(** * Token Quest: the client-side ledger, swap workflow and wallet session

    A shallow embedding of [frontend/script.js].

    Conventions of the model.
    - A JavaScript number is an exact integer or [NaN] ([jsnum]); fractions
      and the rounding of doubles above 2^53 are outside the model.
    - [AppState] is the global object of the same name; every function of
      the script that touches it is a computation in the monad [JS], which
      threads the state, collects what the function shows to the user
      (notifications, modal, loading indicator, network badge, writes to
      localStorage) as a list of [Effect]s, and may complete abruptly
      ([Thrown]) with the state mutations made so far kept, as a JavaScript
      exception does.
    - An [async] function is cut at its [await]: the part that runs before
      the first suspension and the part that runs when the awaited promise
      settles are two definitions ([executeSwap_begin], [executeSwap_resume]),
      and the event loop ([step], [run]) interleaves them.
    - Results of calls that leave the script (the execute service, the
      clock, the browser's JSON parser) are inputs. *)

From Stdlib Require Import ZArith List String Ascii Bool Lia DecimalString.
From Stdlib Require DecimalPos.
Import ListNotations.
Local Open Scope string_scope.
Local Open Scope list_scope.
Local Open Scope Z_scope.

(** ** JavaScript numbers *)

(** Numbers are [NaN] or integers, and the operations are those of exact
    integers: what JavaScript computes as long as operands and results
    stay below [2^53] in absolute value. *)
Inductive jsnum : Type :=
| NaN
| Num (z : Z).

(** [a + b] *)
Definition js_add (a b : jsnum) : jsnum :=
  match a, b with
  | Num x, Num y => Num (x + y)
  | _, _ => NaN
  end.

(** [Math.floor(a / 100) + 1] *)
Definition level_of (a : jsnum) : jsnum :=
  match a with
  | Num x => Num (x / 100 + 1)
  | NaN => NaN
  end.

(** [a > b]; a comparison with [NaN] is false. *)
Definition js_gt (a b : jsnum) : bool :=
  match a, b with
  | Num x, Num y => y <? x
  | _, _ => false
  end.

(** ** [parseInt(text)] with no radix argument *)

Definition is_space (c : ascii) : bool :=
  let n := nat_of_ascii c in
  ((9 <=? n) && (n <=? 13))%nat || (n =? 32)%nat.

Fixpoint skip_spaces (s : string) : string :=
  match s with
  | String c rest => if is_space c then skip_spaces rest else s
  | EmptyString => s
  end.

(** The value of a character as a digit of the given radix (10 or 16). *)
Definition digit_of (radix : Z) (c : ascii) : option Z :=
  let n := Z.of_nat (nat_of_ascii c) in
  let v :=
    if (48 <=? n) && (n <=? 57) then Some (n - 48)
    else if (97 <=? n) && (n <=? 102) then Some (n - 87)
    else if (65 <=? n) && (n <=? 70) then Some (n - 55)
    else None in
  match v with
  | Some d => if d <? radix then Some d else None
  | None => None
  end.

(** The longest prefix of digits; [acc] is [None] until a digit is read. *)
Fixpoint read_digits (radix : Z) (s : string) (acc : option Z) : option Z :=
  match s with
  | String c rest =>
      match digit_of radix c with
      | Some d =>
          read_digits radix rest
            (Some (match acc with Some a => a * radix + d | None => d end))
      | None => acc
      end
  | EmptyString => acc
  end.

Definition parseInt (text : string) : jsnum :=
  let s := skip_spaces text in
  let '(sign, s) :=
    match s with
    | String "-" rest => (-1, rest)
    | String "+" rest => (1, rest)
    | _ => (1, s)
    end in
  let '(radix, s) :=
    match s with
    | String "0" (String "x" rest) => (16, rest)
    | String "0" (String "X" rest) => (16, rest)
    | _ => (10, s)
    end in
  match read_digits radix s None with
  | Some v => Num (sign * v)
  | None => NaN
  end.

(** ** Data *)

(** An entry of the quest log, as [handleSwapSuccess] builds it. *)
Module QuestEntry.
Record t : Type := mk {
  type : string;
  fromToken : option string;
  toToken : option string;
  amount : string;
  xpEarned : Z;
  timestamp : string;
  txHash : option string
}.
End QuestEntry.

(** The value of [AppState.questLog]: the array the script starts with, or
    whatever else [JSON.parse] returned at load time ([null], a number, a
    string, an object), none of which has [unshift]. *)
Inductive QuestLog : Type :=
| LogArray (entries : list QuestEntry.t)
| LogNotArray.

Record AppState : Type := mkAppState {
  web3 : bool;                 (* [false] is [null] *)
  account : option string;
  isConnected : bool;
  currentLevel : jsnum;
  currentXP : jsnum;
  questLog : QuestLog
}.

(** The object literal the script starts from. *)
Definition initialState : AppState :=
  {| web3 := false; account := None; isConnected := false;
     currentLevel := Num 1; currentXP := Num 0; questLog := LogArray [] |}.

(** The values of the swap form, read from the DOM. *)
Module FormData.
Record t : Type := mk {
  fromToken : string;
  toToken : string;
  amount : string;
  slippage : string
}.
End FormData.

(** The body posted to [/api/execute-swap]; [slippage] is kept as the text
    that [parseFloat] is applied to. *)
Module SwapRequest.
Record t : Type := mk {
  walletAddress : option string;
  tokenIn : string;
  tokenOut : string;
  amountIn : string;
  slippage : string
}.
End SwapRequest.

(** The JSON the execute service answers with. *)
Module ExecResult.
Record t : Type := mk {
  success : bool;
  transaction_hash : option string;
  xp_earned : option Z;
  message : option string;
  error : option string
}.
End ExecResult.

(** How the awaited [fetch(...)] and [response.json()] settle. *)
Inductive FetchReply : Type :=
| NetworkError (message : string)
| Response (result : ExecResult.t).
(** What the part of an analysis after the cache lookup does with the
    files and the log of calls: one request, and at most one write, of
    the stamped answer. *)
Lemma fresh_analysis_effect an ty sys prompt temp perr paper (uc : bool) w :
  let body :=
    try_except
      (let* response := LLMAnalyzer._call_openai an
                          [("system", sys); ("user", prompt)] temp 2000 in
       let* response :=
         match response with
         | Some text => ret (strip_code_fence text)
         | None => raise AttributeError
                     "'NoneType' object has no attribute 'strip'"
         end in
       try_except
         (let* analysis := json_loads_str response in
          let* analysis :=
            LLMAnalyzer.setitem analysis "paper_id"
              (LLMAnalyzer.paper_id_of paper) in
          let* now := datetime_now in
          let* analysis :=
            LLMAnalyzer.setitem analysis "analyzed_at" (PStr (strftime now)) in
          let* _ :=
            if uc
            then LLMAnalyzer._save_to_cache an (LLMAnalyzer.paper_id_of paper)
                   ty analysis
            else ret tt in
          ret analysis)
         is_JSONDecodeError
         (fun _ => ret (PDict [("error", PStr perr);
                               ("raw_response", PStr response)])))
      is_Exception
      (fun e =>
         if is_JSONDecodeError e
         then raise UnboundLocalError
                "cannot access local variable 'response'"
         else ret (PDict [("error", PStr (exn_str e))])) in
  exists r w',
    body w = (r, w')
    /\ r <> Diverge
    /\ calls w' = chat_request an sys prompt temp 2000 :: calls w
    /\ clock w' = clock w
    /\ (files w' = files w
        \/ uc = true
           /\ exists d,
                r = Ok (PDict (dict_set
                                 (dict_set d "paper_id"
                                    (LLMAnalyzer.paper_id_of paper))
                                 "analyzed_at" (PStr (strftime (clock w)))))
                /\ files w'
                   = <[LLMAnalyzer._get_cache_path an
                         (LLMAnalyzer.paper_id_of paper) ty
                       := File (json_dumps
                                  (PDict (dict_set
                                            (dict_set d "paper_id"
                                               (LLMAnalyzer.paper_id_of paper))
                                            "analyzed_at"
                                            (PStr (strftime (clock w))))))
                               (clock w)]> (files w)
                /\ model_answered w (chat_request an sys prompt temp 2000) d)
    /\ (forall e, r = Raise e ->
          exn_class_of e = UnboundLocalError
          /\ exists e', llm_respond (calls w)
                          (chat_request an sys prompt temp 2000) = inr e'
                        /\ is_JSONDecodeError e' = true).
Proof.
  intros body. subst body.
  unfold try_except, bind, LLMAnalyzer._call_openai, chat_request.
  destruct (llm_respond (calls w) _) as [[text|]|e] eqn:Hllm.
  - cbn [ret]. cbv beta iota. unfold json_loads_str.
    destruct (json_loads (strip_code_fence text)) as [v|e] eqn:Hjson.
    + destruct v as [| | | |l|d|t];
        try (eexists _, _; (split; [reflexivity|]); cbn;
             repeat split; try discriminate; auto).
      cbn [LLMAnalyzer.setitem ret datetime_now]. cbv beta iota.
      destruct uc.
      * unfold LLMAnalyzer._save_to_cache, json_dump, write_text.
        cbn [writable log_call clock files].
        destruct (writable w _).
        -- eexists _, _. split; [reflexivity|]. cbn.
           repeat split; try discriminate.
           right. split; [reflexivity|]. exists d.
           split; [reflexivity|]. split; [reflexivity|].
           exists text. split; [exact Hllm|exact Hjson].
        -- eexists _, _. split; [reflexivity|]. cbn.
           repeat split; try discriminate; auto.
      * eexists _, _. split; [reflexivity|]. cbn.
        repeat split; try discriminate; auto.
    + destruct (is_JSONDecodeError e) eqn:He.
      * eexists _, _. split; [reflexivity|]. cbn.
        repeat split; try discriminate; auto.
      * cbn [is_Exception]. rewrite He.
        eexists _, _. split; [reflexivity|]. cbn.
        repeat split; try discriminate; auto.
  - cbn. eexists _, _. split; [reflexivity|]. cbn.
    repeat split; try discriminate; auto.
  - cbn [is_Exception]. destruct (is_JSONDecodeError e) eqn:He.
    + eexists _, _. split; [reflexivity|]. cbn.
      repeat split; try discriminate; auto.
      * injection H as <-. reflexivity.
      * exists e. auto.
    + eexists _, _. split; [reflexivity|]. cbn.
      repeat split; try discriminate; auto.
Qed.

> _Activity_: Set down the lines above as they stand, starting with the first line and ending with the line that contains "and the rounding".

> _Your response_:
(** * Token Quest: the client-side ledger, swap workflow and wallet session

    A shallow embedding of [frontend/script.js].

    Conventions of the model.
    - A JavaScript number is an exact integer or [NaN] ([jsnum]); fractions
      and the rounding of doubles above 2^53 are outside the model.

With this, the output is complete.